● **Data**:
▶
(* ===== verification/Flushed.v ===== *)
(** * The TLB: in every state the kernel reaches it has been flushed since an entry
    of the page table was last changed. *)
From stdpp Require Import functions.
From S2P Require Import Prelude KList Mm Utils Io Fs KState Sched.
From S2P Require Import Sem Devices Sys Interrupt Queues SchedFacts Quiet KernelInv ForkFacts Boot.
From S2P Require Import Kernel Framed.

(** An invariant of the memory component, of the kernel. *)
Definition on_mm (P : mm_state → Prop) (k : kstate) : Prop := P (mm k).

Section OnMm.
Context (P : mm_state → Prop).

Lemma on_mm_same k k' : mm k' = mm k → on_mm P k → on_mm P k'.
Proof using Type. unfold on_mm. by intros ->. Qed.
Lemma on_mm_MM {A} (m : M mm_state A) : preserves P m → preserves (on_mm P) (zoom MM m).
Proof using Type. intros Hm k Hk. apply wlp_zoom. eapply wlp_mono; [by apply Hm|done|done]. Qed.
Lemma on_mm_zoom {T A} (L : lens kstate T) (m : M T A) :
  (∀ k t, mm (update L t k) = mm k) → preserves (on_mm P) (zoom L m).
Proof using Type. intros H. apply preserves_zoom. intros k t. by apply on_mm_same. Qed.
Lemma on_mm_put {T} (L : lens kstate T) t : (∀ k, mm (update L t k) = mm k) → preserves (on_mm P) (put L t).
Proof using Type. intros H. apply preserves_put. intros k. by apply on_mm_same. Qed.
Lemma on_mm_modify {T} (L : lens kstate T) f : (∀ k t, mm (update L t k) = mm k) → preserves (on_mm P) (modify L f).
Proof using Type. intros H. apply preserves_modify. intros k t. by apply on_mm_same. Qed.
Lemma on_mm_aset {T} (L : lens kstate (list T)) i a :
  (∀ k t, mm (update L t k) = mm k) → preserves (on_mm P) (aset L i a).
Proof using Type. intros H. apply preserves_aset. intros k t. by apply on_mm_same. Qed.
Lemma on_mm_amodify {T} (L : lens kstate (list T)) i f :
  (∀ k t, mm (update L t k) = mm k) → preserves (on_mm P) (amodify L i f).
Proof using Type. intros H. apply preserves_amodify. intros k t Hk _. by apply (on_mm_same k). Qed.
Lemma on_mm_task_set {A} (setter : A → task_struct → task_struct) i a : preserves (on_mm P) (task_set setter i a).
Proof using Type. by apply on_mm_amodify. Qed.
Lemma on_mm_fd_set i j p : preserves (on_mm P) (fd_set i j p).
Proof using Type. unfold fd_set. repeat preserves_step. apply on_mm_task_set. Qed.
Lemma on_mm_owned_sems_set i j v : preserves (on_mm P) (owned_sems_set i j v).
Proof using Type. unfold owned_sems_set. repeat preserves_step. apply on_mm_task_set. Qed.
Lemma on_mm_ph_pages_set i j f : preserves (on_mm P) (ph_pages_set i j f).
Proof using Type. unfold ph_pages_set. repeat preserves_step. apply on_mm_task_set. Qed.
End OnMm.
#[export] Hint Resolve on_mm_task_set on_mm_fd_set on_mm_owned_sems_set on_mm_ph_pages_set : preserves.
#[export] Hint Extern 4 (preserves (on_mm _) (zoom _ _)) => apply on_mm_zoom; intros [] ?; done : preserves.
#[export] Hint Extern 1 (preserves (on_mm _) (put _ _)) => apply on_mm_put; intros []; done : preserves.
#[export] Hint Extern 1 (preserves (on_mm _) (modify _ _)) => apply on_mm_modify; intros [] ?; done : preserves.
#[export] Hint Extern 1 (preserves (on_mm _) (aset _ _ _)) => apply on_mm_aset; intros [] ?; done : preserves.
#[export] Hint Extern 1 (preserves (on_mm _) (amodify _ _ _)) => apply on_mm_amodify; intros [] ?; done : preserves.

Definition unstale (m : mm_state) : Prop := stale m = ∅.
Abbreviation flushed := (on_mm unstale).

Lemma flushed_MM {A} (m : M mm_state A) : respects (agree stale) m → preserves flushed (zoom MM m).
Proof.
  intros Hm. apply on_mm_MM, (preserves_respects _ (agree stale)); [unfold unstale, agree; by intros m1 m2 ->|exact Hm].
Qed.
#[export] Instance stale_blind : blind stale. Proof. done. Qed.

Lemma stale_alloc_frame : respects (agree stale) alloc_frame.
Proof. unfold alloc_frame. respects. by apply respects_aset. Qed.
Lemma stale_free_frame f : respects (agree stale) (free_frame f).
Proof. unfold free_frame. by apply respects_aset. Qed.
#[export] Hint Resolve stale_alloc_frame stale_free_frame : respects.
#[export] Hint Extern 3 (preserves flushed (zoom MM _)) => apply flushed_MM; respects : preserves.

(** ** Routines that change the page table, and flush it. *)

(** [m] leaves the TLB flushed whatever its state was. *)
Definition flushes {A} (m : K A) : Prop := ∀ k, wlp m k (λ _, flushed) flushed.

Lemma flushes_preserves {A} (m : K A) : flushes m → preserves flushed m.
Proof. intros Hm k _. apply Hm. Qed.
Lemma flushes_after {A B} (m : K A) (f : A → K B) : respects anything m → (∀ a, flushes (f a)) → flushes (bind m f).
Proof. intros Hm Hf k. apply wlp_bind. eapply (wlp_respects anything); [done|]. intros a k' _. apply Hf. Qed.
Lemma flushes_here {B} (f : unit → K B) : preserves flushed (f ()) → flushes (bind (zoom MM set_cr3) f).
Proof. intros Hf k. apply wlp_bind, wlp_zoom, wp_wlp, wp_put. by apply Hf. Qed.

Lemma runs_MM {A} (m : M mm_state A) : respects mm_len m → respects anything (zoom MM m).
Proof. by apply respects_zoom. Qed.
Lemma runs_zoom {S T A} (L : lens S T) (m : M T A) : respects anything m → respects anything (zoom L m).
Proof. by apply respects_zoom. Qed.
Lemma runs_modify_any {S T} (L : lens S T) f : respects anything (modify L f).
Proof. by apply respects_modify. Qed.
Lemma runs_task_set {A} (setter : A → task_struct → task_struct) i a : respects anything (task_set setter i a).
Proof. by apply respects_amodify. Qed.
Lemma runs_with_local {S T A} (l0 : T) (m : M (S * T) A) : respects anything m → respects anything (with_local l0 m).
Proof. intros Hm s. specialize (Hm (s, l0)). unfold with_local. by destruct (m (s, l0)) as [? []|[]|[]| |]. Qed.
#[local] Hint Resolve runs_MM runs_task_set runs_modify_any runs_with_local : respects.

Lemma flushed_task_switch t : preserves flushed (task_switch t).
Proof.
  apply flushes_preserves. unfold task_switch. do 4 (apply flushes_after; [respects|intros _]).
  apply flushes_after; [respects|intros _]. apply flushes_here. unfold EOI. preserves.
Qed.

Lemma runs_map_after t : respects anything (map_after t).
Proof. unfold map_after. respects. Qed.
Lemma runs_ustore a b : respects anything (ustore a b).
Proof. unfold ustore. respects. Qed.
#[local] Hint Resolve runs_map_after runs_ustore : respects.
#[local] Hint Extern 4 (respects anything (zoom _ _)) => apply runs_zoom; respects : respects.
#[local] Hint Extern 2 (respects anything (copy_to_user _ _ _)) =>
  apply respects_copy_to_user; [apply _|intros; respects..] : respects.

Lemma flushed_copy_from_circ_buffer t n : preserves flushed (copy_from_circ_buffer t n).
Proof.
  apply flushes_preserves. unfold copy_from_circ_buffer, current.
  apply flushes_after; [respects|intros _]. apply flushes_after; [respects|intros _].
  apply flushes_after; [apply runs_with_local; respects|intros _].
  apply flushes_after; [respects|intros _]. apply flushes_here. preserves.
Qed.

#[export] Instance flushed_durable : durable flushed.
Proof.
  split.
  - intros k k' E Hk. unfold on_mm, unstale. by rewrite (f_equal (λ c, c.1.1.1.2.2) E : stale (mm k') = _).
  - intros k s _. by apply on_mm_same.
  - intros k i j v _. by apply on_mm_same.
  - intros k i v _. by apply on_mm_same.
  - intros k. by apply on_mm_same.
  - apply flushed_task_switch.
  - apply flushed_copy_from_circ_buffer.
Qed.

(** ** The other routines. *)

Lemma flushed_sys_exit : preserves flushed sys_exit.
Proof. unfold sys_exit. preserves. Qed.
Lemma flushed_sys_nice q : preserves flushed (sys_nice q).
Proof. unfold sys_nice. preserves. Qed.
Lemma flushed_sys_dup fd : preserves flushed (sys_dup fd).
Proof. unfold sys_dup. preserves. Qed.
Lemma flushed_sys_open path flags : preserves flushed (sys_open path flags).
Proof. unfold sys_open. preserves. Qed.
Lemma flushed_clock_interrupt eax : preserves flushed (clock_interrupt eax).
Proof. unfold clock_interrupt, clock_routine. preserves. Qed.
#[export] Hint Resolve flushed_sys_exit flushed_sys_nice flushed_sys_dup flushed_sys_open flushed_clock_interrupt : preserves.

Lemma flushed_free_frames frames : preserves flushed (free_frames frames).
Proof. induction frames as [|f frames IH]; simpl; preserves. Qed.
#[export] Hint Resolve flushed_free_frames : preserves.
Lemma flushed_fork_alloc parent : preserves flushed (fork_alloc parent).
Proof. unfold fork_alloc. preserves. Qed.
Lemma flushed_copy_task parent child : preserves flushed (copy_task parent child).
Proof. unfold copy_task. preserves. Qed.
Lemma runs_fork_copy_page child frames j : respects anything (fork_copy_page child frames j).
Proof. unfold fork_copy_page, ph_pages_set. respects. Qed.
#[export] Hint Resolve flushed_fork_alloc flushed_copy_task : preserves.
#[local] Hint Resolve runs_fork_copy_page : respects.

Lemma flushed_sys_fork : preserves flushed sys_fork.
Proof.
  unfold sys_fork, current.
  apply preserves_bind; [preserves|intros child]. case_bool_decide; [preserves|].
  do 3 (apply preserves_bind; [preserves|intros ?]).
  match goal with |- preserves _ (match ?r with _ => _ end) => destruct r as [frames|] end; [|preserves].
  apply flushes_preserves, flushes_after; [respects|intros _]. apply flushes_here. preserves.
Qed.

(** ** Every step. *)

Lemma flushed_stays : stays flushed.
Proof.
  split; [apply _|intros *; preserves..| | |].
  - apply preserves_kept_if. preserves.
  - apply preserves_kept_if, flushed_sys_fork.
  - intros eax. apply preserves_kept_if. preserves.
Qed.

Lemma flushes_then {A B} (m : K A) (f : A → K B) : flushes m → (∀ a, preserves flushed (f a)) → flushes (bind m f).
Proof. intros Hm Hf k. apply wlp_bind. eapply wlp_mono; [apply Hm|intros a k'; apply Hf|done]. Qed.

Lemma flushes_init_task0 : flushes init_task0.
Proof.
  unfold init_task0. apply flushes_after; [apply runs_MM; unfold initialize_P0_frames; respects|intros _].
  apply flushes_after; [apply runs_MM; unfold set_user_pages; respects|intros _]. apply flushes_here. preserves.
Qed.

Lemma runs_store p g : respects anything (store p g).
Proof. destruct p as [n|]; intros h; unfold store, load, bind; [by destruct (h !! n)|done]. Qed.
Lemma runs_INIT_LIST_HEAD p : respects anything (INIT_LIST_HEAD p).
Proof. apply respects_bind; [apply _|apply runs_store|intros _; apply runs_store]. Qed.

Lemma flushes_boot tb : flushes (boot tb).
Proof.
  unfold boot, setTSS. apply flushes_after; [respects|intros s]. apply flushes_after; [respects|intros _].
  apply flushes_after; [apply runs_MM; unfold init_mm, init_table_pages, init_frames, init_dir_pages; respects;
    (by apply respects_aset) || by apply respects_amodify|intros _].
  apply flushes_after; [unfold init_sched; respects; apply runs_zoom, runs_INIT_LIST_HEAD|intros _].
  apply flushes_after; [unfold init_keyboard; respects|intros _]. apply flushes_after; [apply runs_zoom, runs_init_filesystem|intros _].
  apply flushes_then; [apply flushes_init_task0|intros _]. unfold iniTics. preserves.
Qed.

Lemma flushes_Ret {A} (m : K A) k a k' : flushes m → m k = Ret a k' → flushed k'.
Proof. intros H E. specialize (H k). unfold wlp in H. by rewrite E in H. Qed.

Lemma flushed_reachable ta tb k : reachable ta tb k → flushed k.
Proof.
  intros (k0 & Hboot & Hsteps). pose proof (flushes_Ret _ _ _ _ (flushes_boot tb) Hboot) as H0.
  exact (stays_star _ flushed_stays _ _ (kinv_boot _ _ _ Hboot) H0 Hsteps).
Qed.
◀
▶
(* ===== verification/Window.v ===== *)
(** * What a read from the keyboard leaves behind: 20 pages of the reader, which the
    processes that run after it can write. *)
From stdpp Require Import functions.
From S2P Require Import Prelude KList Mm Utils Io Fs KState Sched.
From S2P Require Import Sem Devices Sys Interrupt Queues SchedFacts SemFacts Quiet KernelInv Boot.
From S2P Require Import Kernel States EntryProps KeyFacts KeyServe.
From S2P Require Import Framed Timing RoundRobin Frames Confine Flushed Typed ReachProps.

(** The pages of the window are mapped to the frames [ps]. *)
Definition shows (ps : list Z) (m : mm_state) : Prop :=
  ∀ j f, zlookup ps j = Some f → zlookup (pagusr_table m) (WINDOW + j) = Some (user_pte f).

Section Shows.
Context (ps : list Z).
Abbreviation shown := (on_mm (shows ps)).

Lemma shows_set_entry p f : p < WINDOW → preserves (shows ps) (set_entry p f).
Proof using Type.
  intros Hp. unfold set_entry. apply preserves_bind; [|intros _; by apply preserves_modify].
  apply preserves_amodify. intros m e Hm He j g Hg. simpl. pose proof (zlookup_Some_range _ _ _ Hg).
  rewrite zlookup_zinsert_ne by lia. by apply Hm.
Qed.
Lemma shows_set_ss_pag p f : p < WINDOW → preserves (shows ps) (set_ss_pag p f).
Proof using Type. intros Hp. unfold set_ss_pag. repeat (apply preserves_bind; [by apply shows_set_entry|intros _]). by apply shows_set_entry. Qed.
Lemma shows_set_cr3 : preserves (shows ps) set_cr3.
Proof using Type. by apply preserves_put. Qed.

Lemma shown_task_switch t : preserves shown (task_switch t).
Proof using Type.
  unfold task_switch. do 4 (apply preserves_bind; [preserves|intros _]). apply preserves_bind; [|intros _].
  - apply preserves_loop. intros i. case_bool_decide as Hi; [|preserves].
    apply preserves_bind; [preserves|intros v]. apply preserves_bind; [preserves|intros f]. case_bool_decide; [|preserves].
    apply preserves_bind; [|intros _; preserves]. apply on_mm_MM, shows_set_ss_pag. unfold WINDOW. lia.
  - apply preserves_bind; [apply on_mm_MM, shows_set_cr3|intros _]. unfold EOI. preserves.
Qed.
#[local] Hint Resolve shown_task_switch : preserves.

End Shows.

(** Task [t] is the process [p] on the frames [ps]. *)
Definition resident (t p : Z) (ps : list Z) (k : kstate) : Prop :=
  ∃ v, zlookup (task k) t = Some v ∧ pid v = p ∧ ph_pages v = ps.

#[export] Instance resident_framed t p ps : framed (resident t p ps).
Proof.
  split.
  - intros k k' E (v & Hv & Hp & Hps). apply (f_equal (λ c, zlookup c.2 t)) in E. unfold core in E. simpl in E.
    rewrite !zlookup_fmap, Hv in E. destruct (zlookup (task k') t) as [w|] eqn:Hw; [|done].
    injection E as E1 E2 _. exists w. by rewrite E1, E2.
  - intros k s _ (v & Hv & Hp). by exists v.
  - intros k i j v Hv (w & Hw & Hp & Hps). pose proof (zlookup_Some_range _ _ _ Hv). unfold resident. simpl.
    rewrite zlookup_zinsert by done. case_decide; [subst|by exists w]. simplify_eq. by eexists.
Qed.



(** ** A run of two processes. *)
◀
From the listing above, output exactly the run of lines that starts with the line containing "rewrite zlookup_zinsert_ne by" and ends with the line containing "- intros k s _ (v & Hv & Hp). by exists v.".

  rewrite zlookup_zinsert_ne by lia. by apply Hm.
Qed.
Lemma shows_set_ss_pag p f : p < WINDOW → preserves (shows ps) (set_ss_pag p f).
Proof using Type. intros Hp. unfold set_ss_pag. repeat (apply preserves_bind; [by apply shows_set_entry|intros _]). by apply shows_set_entry. Qed.
Lemma shows_set_cr3 : preserves (shows ps) set_cr3.
Proof using Type. by apply preserves_put. Qed.

Lemma shown_task_switch t : preserves shown (task_switch t).
Proof using Type.
  unfold task_switch. do 4 (apply preserves_bind; [preserves|intros _]). apply preserves_bind; [|intros _].
  - apply preserves_loop. intros i. case_bool_decide as Hi; [|preserves].
    apply preserves_bind; [preserves|intros v]. apply preserves_bind; [preserves|intros f]. case_bool_decide; [|preserves].
    apply preserves_bind; [|intros _; preserves]. apply on_mm_MM, shows_set_ss_pag. unfold WINDOW. lia.
  - apply preserves_bind; [apply on_mm_MM, shows_set_cr3|intros _]. unfold EOI. preserves.
Qed.
#[local] Hint Resolve shown_task_switch : preserves.

End Shows.

(** Task [t] is the process [p] on the frames [ps]. *)
Definition resident (t p : Z) (ps : list Z) (k : kstate) : Prop :=
  ∃ v, zlookup (task k) t = Some v ∧ pid v = p ∧ ph_pages v = ps.

#[export] Instance resident_framed t p ps : framed (resident t p ps).
Proof.
  split.
  - intros k k' E (v & Hv & Hp & Hps). apply (f_equal (λ c, zlookup c.2 t)) in E. unfold core in E. simpl in E.
    rewrite !zlookup_fmap, Hv in E. destruct (zlookup (task k') t) as [w|] eqn:Hw; [|done].
    injection E as E1 E2 _. exists w. by rewrite E1, E2.
  - intros k s _ (v & Hv & Hp). by exists v.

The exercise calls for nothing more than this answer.